根据 Stream synchronization behavior,它会生成一个隐式的全局 Barrier:在 NULL(legacy) stream 上提交任务的时候,会首先等待所有的 blocking stream,然后提交自己这个任务,然后所有的 blocking stream 再等待 legacy stream 上的任务(The legacy default stream is an implicit stream which synchronizes with all other streams in the same CUcontext except for non-blocking streams, described below. (For applications using the runtime APIs only, there will be one context per device.) When an action is taken in the legacy stream such as a kernel launch or cudaStreamWaitEvent(), the legacy stream first waits on all blocking streams, the action is queued in the legacy stream, and then all blocking streams wait on the legacy stream.
)。blocking stream 指的是在 stream 创建时,没有指定 cudaStreamNonBlocking 参数的 stream(Non-blocking streams which do not synchronize with the legacy stream can be created using the cudaStreamNonBlocking flag with the stream creation APIs.
)。页面上给了一个例子:
k_2
在 NULL(legacy) stream 上提交,因此会等待 k_1
完成,而其后的 k_3
又会等 k_2
完成。
可以看到,这其实都是在打补丁:现成代码不能破坏,怎么办?默认用 legacy stream 机制,不得不四处同步,如果程序要想要逃离这个困境,就得创建一个 nonblocking 的 stream。对于新代码,要么打开 per thread 参数,把默认 thread 都换成正常的 stream;要么每次 launch 的时候,都显式指定一个 stream。

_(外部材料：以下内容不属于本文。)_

(** * The write path of the in-memory cache: [src/cache/inmemory/writeToStore.ts]

    A shallow embedding of [StoreWriter] (writeQueryToStore,
    writeSelectionSetToStore, processSelectionSet, processFieldValue) and of
    [walkWithMergeOverrides], followed by the properties of the write path.

    JavaScript values are modelled as a closed tree type; the mutable
    collaborators of a write (the entity store, the dedup table [written] of
    the write context, the diagnostics channel) are threaded explicitly as a
    state; exceptions are results that still carry that state. *)

From Stdlib Require Import DecimalString.
From stdpp Require Import gmap strings list fin_maps.

Set Warnings "-register-all".
Open Scope string_scope.
Open Scope Z_scope.
Open Scope list_scope.

(** ** JavaScript values *)

(** JSON-like values as they occur in result objects and in the store.
    [undefined] is not a value: an absent property is [None].

    [VHost name] is not data: it stands for what the host has under [name]
    when a read leaves the own properties of a value and goes up its
    prototype chain (a built-in method such as [Object.prototype.toString]),
    or goes into such a value.  The embedding does not determine it (in a
    host of an earlier edition of the language, or inside a host value, it
    may be undefined); it carries it through reads and stops ([HostValue])
    where the code would go on with it. *)
Inductive StoreValue : Type :=
| VNull
| VBool (b : bool)
| VNum (n : Z)
| VStr (s : string)
| VArr (items : list StoreValue)
| VObj (fields : list (string * StoreValue))
| VRef (id : string)
| VHost (name : string).

(** A Store Object: the field map kept under one entity key. *)
Definition StoreObject : Type := list (string * StoreValue).

Section value_induction.
Variable P : StoreValue -> Prop.
Hypothesis Hnull : P VNull.
Hypothesis Hbool : forall b, P (VBool b).
Hypothesis Hnum : forall n, P (VNum n).
Hypothesis Hstr : forall s, P (VStr s).
Hypothesis Harr : forall l, Forall P l -> P (VArr l).
Hypothesis Hobj : forall fs, Forall (fun kv => P (snd kv)) fs -> P (VObj fs).
Hypothesis Href : forall id, P (VRef id).
Hypothesis Hhost : forall name, P (VHost name).

End value_induction.

(** *** Own properties of objects: association lists in insertion order *)

Fixpoint alookup {V : Type} (k : string) (l : list (string * V)) : option V :=
  match l with
  | [] => None
  | (k', v) :: r => if String.eqb k k' then Some v else alookup k r
  end.

(** [o[k] = v]: an existing key keeps its position, a new key goes last. *)
Fixpoint aset {V : Type} (k : string) (v : V) (l : list (string * V))
  : list (string * V) :=
  match l with
  | [] => [(k, v)]
  | (k', v') :: r =>
      if String.eqb k k' then (k, v) :: r else (k', v') :: aset k v r
  end.

Definition akeys {V : Type} (l : list (string * V)) : list string := map fst l.

(** The property name of array index [i]. *)
Definition index_key (i : nat) : string :=
  NilEmpty.string_of_uint (Nat.to_uint i).

(** An array seen as the object of its index properties, from index [i]. *)
Fixpoint index_entries (i : nat) (l : list StoreValue) : list (string * StoreValue) :=
  match l with
  | [] => []
  | x :: r => (index_key i, x) :: index_entries (S i) r
  end.

Definition string_length_Z (s : string) : Z := Z.of_nat (String.length s).

(** The own property [name] of a value, as [hasOwnProperty] sees it: the
    members of an object, the indices and the [length] of an array or a
    string, the [__ref] of a Reference. *)
Definition ownProp (o : StoreValue) (name : string) : option StoreValue :=
  match o with
  | VObj fs => alookup name fs
  | VArr l =>
      if String.eqb name "length" then Some (VNum (Z.of_nat (length l)))
      else alookup name (index_entries 0 l)
  | VStr s =>
      if String.eqb name "length" then Some (VNum (string_length_Z s))
      else alookup name
             (index_entries 0 (map (fun c => VStr (String c EmptyString))
                                   (String.list_ascii_of_string s)))
  | VRef id => if String.eqb name "__ref" then Some (VStr id) else None
  | VNull | VBool _ | VNum _ | VHost _ => None
  end.

(** The property names of [Object.prototype] (ECMAScript, Annex B
    included): what every ordinary object inherits. *)
Definition Object_prototype : list string :=
  ["constructor"; "hasOwnProperty"; "isPrototypeOf"; "propertyIsEnumerable";
   "toLocaleString"; "toString"; "valueOf"; "__proto__";
   "__defineGetter__"; "__defineSetter__";
   "__lookupGetter__"; "__lookupSetter__"].

(** The property names of [Number.prototype] and [Boolean.prototype], and
    those of [Array.prototype] and [String.prototype] in ECMAScript 2024
    with Annex B (a host of an earlier edition has fewer of the last two). *)
Definition Number_prototype : list string :=
  ["constructor"; "toExponential"; "toFixed"; "toLocaleString";
   "toPrecision"; "toString"; "valueOf"].

Definition Boolean_prototype : list string :=
  ["constructor"; "toString"; "valueOf"].

Definition Array_prototype : list string :=
  ["length"; "constructor"; "at"; "concat"; "copyWithin"; "fill"; "find";
   "findIndex"; "findLast"; "findLastIndex"; "lastIndexOf"; "pop"; "push";
   "reverse"; "shift"; "unshift"; "slice"; "sort"; "splice"; "includes";
   "indexOf"; "join"; "keys"; "entries"; "values"; "forEach"; "filter";
   "flat"; "flatMap"; "map"; "every"; "some"; "reduce"; "reduceRight";
   "toLocaleString"; "toString"; "toReversed"; "toSorted"; "toSpliced";
   "with"].

Definition String_prototype : list string :=
  ["length"; "constructor"; "anchor"; "at"; "big"; "blink"; "bold";
   "charAt"; "charCodeAt"; "codePointAt"; "concat"; "endsWith";
   "fontcolor"; "fontsize"; "fixed"; "includes"; "indexOf"; "isWellFormed";
   "italics"; "lastIndexOf"; "link"; "localeCompare"; "match"; "matchAll";
   "normalize"; "padEnd"; "padStart"; "repeat"; "replace"; "replaceAll";
   "search"; "slice"; "small"; "split"; "strike"; "sub"; "substr";
   "substring"; "sup"; "startsWith"; "toString"; "toWellFormed"; "trim";
   "trimStart"; "trimLeft"; "trimEnd"; "trimRight"; "toLocaleLowerCase";
   "toLocaleUpperCase"; "toLowerCase"; "toUpperCase"; "valueOf"].

(** The names a value finds on its prototype chain: those of its own
    prototype, and those of [Object.prototype], which ends every chain.
    Every member of a host value is left to the host. *)
Definition prototype_chain (o : StoreValue) : list string :=
  match o with
  | VObj _ | VRef _ => Object_prototype
  | VArr _ => Array_prototype ++ Object_prototype
  | VStr _ => String_prototype ++ Object_prototype
  | VNum _ => Number_prototype ++ Object_prototype
  | VBool _ => Boolean_prototype ++ Object_prototype
  | VNull | VHost _ => []
  end.

(** Whether a read of [name] that finds no own property of [o] is answered
    by the host. *)
Definition inherited (o : StoreValue) (name : string) : bool :=
  match o with
  | VHost _ => true
  | _ => bool_decide (name ∈ prototype_chain o)
  end.

(** [o[name]] for a value [o] that is not null: the own property, else what
    the prototype chain gives.  (A read of a member of null throws; the
    reads of the writer test for null first or stand behind a guard.) *)
Definition getProp (o : StoreValue) (name : string) : option StoreValue :=
  match ownProp o name with
  | Some v => Some v
  | None => if inherited o name then Some (VHost name) else None
  end.

Definition is_host (v : StoreValue) : bool :=
  match v with VHost _ => true | _ => false end.

Definition is_null (v : StoreValue) : bool :=
  match v with VNull => true | _ => false end.

(** Truthiness, [a || b] and [a && b] on possibly undefined values. *)
Definition truthy (v : StoreValue) : bool :=
  match v with
  | VNull => false
  | VBool b => b
  | VNum n => negb (Z.eqb n 0)
  | VStr s => negb (String.eqb s "")
  | VArr _ | VObj _ | VRef _ | VHost _ => true
  end.

Definition otruthy (o : option StoreValue) : bool :=
  match o with Some v => truthy v | None => false end.

Definition js_or (a b : option StoreValue) : option StoreValue :=
  if otruthy a then a else b.

Definition js_and (a b : option StoreValue) : option StoreValue :=
  if otruthy a then b else a.

(** ** Collaborators that are not part of this file of the source *)

(** Modelled from the spec: [DeepMerger.merge] (utilities/common/mergeDeep),
    the "structural accumulate" of the write context: objects merge
    key-by-key, arrays merge positionally, scalars are replaced by the new
    value.  Where the two shapes differ the incoming value replaces the old
    one. *)
Fixpoint mergeDeep (target source : StoreValue) {struct source} : StoreValue :=
  match source with
  | VObj sfs =>
      match target with
      | VObj tfs =>
          VObj ((fix keys (sfs : list (string * StoreValue)) (tfs : StoreObject)
                   {struct sfs} : StoreObject :=
                   match sfs with
                   | [] => tfs
                   | (k, sv) :: rest =>
                       keys rest
                         (match alookup k tfs with
                          | Some tv => aset k (mergeDeep tv sv) tfs
                          | None => aset k sv tfs
                          end)
                   end) sfs tfs)
      | _ => source
      end
  | VArr sl =>
      match target with
      | VArr tl =>
          VArr ((fix items (sl tl : list StoreValue) {struct sl} : list StoreValue :=
                   match sl, tl with
                   | [], _ => tl
                   | s :: sl', [] => s :: items sl' []
                   | s :: sl', t :: tl' => mergeDeep t s :: items sl' tl'
                   end) sl tl)
      | _ => source
      end
  | _ => source
  end.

Stream Ordered Memory Allocator
解决 NULL(legacy) stream 的历史遗留问题以后,还有一个操作会成为同步点:内存分配,内存分配的时候会同步所有的 CUDA stream(Managing memory allocations using cudaMalloc and cudaFree causes GPU to synchronize across all executing CUDA streams.
)。于是新的 CUDA 也给内存分配添加了异步版本,和 Stream 绑定在一起:cudaMallocAsync
和 cudaFreeAsync
函数。具体使用方法,可以见 API Fundamentals (cudaMallocAsync and cudaFreeAsync)。